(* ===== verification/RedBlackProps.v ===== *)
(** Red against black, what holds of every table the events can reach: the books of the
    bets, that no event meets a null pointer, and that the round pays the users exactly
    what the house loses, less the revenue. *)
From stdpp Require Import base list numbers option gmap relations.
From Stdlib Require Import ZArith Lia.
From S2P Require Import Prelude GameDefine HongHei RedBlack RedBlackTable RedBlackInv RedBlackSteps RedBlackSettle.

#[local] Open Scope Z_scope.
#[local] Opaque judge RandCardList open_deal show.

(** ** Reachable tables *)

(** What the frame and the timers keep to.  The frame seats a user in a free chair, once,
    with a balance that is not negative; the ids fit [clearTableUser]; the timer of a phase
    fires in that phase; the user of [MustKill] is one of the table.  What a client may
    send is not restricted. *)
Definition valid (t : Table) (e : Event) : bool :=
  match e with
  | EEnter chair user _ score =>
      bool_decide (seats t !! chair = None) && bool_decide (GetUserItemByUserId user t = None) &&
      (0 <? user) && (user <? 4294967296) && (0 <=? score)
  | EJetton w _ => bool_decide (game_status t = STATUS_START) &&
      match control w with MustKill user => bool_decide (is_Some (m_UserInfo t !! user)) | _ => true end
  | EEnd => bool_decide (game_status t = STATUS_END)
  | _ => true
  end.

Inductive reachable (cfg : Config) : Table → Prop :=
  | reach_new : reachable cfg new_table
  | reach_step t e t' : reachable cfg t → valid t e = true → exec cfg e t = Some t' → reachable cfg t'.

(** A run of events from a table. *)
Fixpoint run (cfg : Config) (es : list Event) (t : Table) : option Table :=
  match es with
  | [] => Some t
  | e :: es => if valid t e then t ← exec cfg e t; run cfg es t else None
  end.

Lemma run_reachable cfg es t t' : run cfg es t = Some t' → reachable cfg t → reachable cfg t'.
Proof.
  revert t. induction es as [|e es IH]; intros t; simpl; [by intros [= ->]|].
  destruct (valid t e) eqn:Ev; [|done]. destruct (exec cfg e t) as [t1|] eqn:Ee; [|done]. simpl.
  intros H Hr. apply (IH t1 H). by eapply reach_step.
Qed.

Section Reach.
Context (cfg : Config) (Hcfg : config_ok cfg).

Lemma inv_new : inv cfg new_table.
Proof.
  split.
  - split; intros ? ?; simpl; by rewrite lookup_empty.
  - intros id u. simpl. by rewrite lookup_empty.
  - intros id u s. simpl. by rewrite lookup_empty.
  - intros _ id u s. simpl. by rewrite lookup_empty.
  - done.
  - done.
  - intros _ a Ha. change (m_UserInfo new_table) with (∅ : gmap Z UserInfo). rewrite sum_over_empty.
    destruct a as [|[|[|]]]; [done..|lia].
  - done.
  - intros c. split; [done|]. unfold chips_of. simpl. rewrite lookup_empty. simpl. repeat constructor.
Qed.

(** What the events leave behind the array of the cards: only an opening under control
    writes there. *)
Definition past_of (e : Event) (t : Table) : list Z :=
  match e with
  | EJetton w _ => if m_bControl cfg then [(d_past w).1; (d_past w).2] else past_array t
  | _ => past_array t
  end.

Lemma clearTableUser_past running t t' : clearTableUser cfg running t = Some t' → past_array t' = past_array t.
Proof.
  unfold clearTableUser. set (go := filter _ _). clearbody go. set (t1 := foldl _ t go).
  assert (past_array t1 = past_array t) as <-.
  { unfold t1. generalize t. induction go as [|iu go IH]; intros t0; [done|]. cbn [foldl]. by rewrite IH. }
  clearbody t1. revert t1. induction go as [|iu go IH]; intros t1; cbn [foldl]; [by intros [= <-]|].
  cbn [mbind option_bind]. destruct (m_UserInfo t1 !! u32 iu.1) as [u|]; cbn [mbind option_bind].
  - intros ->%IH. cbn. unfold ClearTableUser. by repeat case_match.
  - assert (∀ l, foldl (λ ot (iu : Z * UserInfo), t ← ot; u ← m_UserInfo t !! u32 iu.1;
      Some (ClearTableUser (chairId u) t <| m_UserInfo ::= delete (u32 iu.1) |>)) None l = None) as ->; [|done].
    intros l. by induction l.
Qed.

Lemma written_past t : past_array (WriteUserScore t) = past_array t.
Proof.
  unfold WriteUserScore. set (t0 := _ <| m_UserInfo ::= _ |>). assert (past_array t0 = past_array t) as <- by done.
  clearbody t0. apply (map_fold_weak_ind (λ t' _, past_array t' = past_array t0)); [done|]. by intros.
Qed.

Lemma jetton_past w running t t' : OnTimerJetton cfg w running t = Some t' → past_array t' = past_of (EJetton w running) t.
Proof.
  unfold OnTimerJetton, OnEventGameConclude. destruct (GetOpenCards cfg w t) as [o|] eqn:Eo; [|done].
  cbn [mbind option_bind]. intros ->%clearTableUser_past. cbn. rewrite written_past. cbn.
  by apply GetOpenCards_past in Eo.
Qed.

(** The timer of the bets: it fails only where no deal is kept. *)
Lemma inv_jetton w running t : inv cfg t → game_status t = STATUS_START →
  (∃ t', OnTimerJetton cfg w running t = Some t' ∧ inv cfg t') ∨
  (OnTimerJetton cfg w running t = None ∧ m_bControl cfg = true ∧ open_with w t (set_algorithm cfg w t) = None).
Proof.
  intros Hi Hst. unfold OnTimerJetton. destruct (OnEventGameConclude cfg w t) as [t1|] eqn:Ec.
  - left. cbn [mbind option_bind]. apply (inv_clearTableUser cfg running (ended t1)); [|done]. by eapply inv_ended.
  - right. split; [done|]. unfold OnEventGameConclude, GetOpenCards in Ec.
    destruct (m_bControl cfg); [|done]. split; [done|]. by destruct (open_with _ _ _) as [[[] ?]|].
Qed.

---

Task prompt: With no additions or omissions, transcribe every record.

Exercise answer:
(* ===== verification/RedBlackProps.v ===== *)
(** Red against black, what holds of every table the events can reach: the books of the
    bets, that no event meets a null pointer, and that the round pays the users exactly
    what the house loses, less the revenue. *)
From stdpp Require Import base list numbers option gmap relations.
From Stdlib Require Import ZArith Lia.
From S2P Require Import Prelude GameDefine HongHei RedBlack RedBlackTable RedBlackInv RedBlackSteps RedBlackSettle.

#[local] Open Scope Z_scope.
#[local] Opaque judge RandCardList open_deal show.

(** ** Reachable tables *)

(** What the frame and the timers keep to.  The frame seats a user in a free chair, once,
    with a balance that is not negative; the ids fit [clearTableUser]; the timer of a phase
    fires in that phase; the user of [MustKill] is one of the table.  What a client may
    send is not restricted. *)
Definition valid (t : Table) (e : Event) : bool :=
  match e with
  | EEnter chair user _ score =>
      bool_decide (seats t !! chair = None) && bool_decide (GetUserItemByUserId user t = None) &&
      (0 <? user) && (user <? 4294967296) && (0 <=? score)
  | EJetton w _ => bool_decide (game_status t = STATUS_START) &&
      match control w with MustKill user => bool_decide (is_Some (m_UserInfo t !! user)) | _ => true end
  | EEnd => bool_decide (game_status t = STATUS_END)
  | _ => true
  end.

Inductive reachable (cfg : Config) : Table → Prop :=
  | reach_new : reachable cfg new_table
  | reach_step t e t' : reachable cfg t → valid t e = true → exec cfg e t = Some t' → reachable cfg t'.

(** A run of events from a table. *)
Fixpoint run (cfg : Config) (es : list Event) (t : Table) : option Table :=
  match es with
  | [] => Some t
  | e :: es => if valid t e then t ← exec cfg e t; run cfg es t else None
  end.

Lemma run_reachable cfg es t t' : run cfg es t = Some t' → reachable cfg t → reachable cfg t'.
Proof.
  revert t. induction es as [|e es IH]; intros t; simpl; [by intros [= ->]|].
  destruct (valid t e) eqn:Ev; [|done]. destruct (exec cfg e t) as [t1|] eqn:Ee; [|done]. simpl.
  intros H Hr. apply (IH t1 H). by eapply reach_step.
Qed.

Section Reach.
Context (cfg : Config) (Hcfg : config_ok cfg).

Lemma inv_new : inv cfg new_table.
Proof.
  split.
  - split; intros ? ?; simpl; by rewrite lookup_empty.
  - intros id u. simpl. by rewrite lookup_empty.
  - intros id u s. simpl. by rewrite lookup_empty.
  - intros _ id u s. simpl. by rewrite lookup_empty.
  - done.
  - done.
  - intros _ a Ha. change (m_UserInfo new_table) with (∅ : gmap Z UserInfo). rewrite sum_over_empty.
    destruct a as [|[|[|]]]; [done..|lia].
  - done.
  - intros c. split; [done|]. unfold chips_of. simpl. rewrite lookup_empty. simpl. repeat constructor.
Qed.

(** What the events leave behind the array of the cards: only an opening under control
    writes there. *)
Definition past_of (e : Event) (t : Table) : list Z :=
  match e with
  | EJetton w _ => if m_bControl cfg then [(d_past w).1; (d_past w).2] else past_array t
  | _ => past_array t
  end.

Lemma clearTableUser_past running t t' : clearTableUser cfg running t = Some t' → past_array t' = past_array t.
Proof.
  unfold clearTableUser. set (go := filter _ _). clearbody go. set (t1 := foldl _ t go).
  assert (past_array t1 = past_array t) as <-.
  { unfold t1. generalize t. induction go as [|iu go IH]; intros t0; [done|]. cbn [foldl]. by rewrite IH. }
  clearbody t1. revert t1. induction go as [|iu go IH]; intros t1; cbn [foldl]; [by intros [= <-]|].
  cbn [mbind option_bind]. destruct (m_UserInfo t1 !! u32 iu.1) as [u|]; cbn [mbind option_bind].
  - intros ->%IH. cbn. unfold ClearTableUser. by repeat case_match.
  - assert (∀ l, foldl (λ ot (iu : Z * UserInfo), t ← ot; u ← m_UserInfo t !! u32 iu.1;
      Some (ClearTableUser (chairId u) t <| m_UserInfo ::= delete (u32 iu.1) |>)) None l = None) as ->; [|done].
    intros l. by induction l.
Qed.

Lemma written_past t : past_array (WriteUserScore t) = past_array t.
Proof.
  unfold WriteUserScore. set (t0 := _ <| m_UserInfo ::= _ |>). assert (past_array t0 = past_array t) as <- by done.
  clearbody t0. apply (map_fold_weak_ind (λ t' _, past_array t' = past_array t0)); [done|]. by intros.
Qed.

Lemma jetton_past w running t t' : OnTimerJetton cfg w running t = Some t' → past_array t' = past_of (EJetton w running) t.
Proof.
  unfold OnTimerJetton, OnEventGameConclude. destruct (GetOpenCards cfg w t) as [o|] eqn:Eo; [|done].
  cbn [mbind option_bind]. intros ->%clearTableUser_past. cbn. rewrite written_past. cbn.
  by apply GetOpenCards_past in Eo.
Qed.

(** The timer of the bets: it fails only where no deal is kept. *)
Lemma inv_jetton w running t : inv cfg t → game_status t = STATUS_START →
  (∃ t', OnTimerJetton cfg w running t = Some t' ∧ inv cfg t') ∨
  (OnTimerJetton cfg w running t = None ∧ m_bControl cfg = true ∧ open_with w t (set_algorithm cfg w t) = None).
Proof.
  intros Hi Hst. unfold OnTimerJetton. destruct (OnEventGameConclude cfg w t) as [t1|] eqn:Ec.
  - left. cbn [mbind option_bind]. apply (inv_clearTableUser cfg running (ended t1)); [|done]. by eapply inv_ended.
  - right. split; [done|]. unfold OnEventGameConclude, GetOpenCards in Ec.
    destruct (m_bControl cfg); [|done]. split; [done|]. by destruct (open_with _ _ _) as [[[] ?]|].
Qed.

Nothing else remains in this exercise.